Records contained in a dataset
------

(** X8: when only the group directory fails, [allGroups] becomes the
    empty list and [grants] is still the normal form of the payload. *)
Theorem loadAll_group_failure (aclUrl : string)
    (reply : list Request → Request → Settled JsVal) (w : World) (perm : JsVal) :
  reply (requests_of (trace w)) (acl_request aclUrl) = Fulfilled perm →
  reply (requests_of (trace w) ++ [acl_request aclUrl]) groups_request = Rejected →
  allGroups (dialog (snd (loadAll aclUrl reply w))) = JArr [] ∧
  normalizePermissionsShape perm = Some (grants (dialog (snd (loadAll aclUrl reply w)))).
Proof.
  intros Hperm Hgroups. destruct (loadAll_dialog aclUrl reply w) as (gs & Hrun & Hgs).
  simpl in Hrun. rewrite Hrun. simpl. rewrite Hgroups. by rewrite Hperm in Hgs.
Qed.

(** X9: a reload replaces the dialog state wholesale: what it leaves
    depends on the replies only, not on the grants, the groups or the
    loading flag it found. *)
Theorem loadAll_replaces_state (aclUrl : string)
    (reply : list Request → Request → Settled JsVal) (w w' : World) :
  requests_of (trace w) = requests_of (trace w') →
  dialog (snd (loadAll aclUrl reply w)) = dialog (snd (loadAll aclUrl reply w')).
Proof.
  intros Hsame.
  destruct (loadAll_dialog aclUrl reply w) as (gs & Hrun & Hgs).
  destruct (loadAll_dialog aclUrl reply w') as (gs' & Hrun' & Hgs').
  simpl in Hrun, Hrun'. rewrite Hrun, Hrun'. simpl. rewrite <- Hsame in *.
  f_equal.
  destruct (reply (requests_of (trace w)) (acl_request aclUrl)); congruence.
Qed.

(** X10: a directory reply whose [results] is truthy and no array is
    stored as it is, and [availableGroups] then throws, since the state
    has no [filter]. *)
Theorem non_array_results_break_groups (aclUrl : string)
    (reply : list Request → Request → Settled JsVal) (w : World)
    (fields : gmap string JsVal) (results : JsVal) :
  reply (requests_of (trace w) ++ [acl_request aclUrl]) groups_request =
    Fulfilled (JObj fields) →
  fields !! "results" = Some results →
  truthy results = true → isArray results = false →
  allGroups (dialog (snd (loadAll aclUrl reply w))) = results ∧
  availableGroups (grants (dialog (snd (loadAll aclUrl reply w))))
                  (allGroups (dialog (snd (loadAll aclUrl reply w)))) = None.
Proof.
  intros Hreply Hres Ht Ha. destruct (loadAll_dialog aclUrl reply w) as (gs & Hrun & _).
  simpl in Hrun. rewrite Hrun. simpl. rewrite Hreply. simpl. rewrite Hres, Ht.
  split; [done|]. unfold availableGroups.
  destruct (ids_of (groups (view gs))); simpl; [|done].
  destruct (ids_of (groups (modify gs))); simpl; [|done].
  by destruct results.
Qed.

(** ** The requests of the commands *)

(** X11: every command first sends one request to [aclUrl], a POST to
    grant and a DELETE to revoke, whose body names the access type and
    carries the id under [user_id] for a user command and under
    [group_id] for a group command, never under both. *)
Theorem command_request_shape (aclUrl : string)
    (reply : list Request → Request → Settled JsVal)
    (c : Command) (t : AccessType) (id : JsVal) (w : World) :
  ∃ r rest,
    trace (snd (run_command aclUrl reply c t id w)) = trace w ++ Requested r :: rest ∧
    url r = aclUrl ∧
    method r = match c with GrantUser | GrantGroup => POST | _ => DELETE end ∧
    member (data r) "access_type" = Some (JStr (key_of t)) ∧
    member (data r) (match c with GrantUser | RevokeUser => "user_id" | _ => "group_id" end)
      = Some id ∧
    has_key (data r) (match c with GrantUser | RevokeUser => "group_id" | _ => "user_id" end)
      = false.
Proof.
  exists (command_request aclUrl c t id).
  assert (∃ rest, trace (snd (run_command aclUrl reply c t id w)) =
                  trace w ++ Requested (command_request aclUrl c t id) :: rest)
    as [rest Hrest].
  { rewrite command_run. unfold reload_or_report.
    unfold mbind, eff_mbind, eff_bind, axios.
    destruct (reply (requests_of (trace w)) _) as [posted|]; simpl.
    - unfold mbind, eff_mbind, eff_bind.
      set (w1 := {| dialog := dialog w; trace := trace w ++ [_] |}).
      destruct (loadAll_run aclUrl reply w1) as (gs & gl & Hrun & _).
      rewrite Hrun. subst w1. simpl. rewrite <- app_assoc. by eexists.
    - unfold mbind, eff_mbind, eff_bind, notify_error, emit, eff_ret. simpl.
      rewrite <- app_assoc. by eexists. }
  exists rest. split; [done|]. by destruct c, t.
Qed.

------

If a line in the records above has the word "with", copy it out.

    method r = match c with GrantUser | GrantGroup => POST | _ => DELETE end ∧
    member (data r) (match c with GrantUser | RevokeUser => "user_id" | _ => "group_id" end)
    has_key (data r) (match c with GrantUser | RevokeUser => "group_id" | _ => "user_id" end)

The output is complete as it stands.